I discovered that Bitbucket provides an RSS feed which is perfectly adequate for noting changes — it just publishes the associated checkin comments. So no more need for this extra step in the process.
I just got back from a 10-day trip to CA, partly for the Adobe Max conference but mostly for the QCon conference. Not much actual work on the book done except worked with my cover designer and got the front cover done. You can see it on the book’s main page.
The artwork is a watercolor that I did a number of years ago, which I’ve always liked and (I think) strongly suggests “patterns.”
This program extracts code listings and puts them in appropriate places in the code tree off the root directory of the download. If you edit a code file, the program will also take your edits and incorporate them into the .rst file where they came from. I’ve tried to put numerous checks in to make sure that the program doesn’t accidently stomp on anything.
If you say python CodeManager.py help (or anything it doesn’t understand), it tells you its options:
Command line options:
Refresh external code files into .rst files.
Pull the code listings from the .rst files and write each listing into its own file. Will not overwrite if code files and .rst files disagree unless you say “extract -force”.
Ensure that external code files exist and check which external files have changed from what’s in the .rst files. Generate files in the _deltas subdirectory showing what has changed.
Print all the code listings in the .rst files.
I think I’ve done some interesting things with the design of this program so I”m planning to blog about it; it will go into the “Comprehensions” chapter because it uses a lot of them, but it also has a couple of interesting design patterns.
Based on Yarko’s suggestion, experimented with BitBucket and the Mercurial DVCS and immediately ended up moving the project there. Hard to put my finger on why, but everything seems significantly smoother and easier. The BitBucket site also responds much faster. It has wikis for people who prefer to start by just writing code and text for contributions, if figuring out everything else is too big a hurdle at first.

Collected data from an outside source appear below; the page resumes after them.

Lemma dat_count s l O r a n :
  vm_inv s l O -> (forall v, a <= v < a + Z.of_nat n -> exists d, O !! d = Some (Dat r v)) ->
  Z.of_nat n <= PHY_STOP / PG_SIZE.
Proof.
  intros HI H. destruct (dat_list s l O r a n HI H) as (ds & Hlen & Hnd & Hds).
  set (N := Z.to_nat (PHY_STOP / PG_SIZE)).
  assert (ds ⊆+ pages KERN_BASE N) as Hsub%submseteq_length.
  { apply NoDup_submseteq; [done|]. intros d Hd. destruct (Hds d Hd) as (v & _ & HO).
    destruct (vi_page _ _ _ HI d _ HO) as (Ha & Hlo & Hhi). pose proof kend_ok.
    apply elem_of_pages. exists (Z.to_nat ((d - KERN_BASE) / PG_SIZE)).
    unfold N, page_aligned, KERN_BASE, PHY_STOP, PHY_BASE, PG_SIZE in *. zlia. }
  assert (Hpl : forall b k, length (pages b k) = k).
  { intros b k. revert b. induction k; intros b; simpl; auto. }
  rewrite Hpl, Hlen in Hsub. unfold N in Hsub. unfold PHY_STOP, PHY_BASE, PG_SIZE in *. zlia.
Qed.

(** * [uvmdealloc] *)

Lemma uvmdealloc_ok s l O r oldsz newsz :
  vm_inv s l O -> O !! r = Some (Tab r 0 0) -> 0 <= newsz <= oldsz -> oldsz <= MAXVA ->
  (forall a, PG_ROUND_UP newsz <= a < PG_ROUND_UP oldsz -> leaf (km_mem s) r a <> 0) ->
  wp (uvmdealloc kend r oldsz newsz) s (fun ret s' => ret = newsz /\ exists l' O',
    unmapped s l O r (PG_ROUND_UP newsz) ((PG_ROUND_UP oldsz - PG_ROUND_UP newsz) / PG_SIZE) s' l' O').
Proof.
  intros HI Hr Hle Hmax Hmap. unfold uvmdealloc.
  rewrite !PG_ROUND_UP_div in * by (unfold PG_SIZE, MAXVA in *; lia).
  set (o := (oldsz + PG_SIZE - 1) / PG_SIZE) in *. set (w := (newsz + PG_SIZE - 1) / PG_SIZE) in *.
  assert (Hwo : w <= o /\ 0 <= w /\ o * PG_SIZE <= MAXVA).
  { unfold o, w, PG_SIZE, MAXVA in *. zlia. }
  replace (o * PG_SIZE - w * PG_SIZE) with ((o - w) * PG_SIZE) by lia.
  rewrite Z.div_mul by done.
  destruct (Z.leb_spec oldsz newsz).
  { assert (oldsz = newsz) by lia. apply wp_ret. split; [done|]. exists l, O.
    assert (w = o) as -> by (unfold o, w; congruence). rewrite Z.sub_diag. by apply unmapped_refl. }
  apply wp_bind. destruct (Z.ltb_spec (w * PG_SIZE) (o * PG_SIZE)) as [Hlt|Hge]; cbn [when].
  2:{ apply wp_ret, wp_ret. split; [done|]. exists l, O.
      assert (w = o) as -> by (unfold PG_SIZE in *; lia). rewrite Z.sub_diag. by apply unmapped_refl. }
  assert (Hn : Z.of_nat (Z.to_nat (o - w)) <= PHY_STOP / PG_SIZE).
  { apply (dat_count s l O r w _ HI). intros v Hv.
    destruct (leaf_page s l O r (v * PG_SIZE) HI Hr) as (p & d & _ & Hd & _).
    - apply Hmap. unfold PG_SIZE in *. lia.
    - exists d. rewrite Hd, vpn_user; [by rewrite Z.div_mul|]. unfold PG_SIZE in *. lia. }
  rewrite s32_small by (unfold PHY_STOP, PHY_BASE, PG_SIZE in *; zlia).
  rewrite u64_small by (unfold PHY_STOP, PHY_BASE, PG_SIZE in *; zlia).
  eapply wp_mono; [apply (uvmunmap_ok s l O); try done|].
  - unfold page_aligned. by apply Z.mod_mul.
  - unfold PG_SIZE. lia.
  - unfold PG_SIZE in *. lia.
  - unfold PG_SIZE in *. lia.
  - intros a Ha. apply Hmap. unfold PG_SIZE in *. lia.
  - intros [] s' H'. by apply wp_ret.
Qed.

(** * Undoing an allocation *)

Section undo.
Context (s0 : kmem) (l0 : list Z) (O0 : gmap Z role) (r va n : Z) (f : Z -> Z) (c : Z -> Z -> Z).
Context (HI0 : vm_inv s0 l0 O0) (Hr0 : O0 !! r = Some (Tab r 0 0)).
Context (Hva : 0 <= va) (Hal : page_aligned va) (Hn : 0 <= n) (Hmax : va + n * PG_SIZE <= MAXVA).

Lemma vpn_range b :
  va <= b < va + n * PG_SIZE -> va / PG_SIZE <= vpn b < va / PG_SIZE + n.
Proof.
  intros Hb. unfold page_aligned, PG_SIZE in *. rewrite vpn_user by lia. unfold PG_SIZE. zlia.
Qed.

We’ll need to redo the Developer Guide chapter for this new system, but the ease of working with the new system is worth it.
The project home page has the links to the new system.
- I seem to have the very basics of using Bazaar and Launchpad down. I have a shell alias called “push” which pushes up my current version to the trunk, and I have successfully done this several times.
- I’ve also figured out how to upload the downloadable packages, which you can get by pressing the “downloads” button on the Launchpad.net home page for the project.
- Figure out how to merge someone else’s edits with the main trunk. Yarko is working on putting up some relatively simple edits, and once he does I’ll experiment with those to figure out how to do it.
- I have the CodeManager.py program mostly designed and working, and I think it will go into the “Comprehensions” chapter because it’s a good example of using those, as well as some design patterns. I still need to test and finalize the “update” command, which actually takes code and puts it back into the document (and is thus a bit riskier so I want to be sure it’s working). One thing I’m doing is trying to use difflib to check to see whether a file has actually changed before updating it into the document, although I’ve always found difflib to be rather arcane and this has slowed me down.
So I’ve figured out how to use Bazaar enough to push the first version of the book onto the Launchpad site. You can get the current version here. Note that it is quite crude; there’s lots of code examples in the book that don’t work (haven’t been properly translated from their Java versions, usually).
However, you should be able to say “make html” or “build html” (although you’ll need make on your system, which if you’re on windows means the simplest solution is to install cygwin (you need to tell it to add ‘make’, and ‘chere’ is also very useful).
Give it a try, just to see if there are other issues I haven’t figured out.
- Partway through the series of articles on Decorators that will become the Decorators chapter.
- Still trying to understand and configure the initial structure; I’m trying to get most of the questions answered before the initial post so we can move forward and spend less time on such decisions.
- I’m going to try to put the artwork for the cover into the Sphinx docs (it has a way to do that). Not the cover itself yet, but the artwork.
- Figuring other things out about the Sphinx sidebar.
- The initial posting will be rough anyway, I know, but I’m trying to sort things out well enough that it will be reasonably self-explanatory.
- Wrote and posted Decorators I: Introduction to Python Decorators, which is a starting point for a chapter on decorators.
- Modified document so that all the Java code in the Jython chapter is pygmentized (colorized).
- Corrected capitalization on headers so it’s consistent.
- Jython chapter is mostly integrated. It turns out there is pygments code highlighting support for Java built into Sphinx, which I’m now including.
- Spent some time studying decorators, which are much deeper than they seem. I am planning a couple of weblog entries which will become part of a new chapter on decorators.
- Fix footnotes from Word version to Sphinx format. Some other cleanup necessary, but it’s very close
- Figure out how to set up to begin working through Launchpad.net.
I was reminded about the Jython chapter from “Thinking in Patterns” (where it doesn’t get much notice, as far as I can tell). It belongs in this book, so I’m in the process of moving it before the initial release. Since it includes Java code this will require a bit of extra reworking. But I think it will be a valuable chapter in the book, once it’s brought up to the latest version of Jython.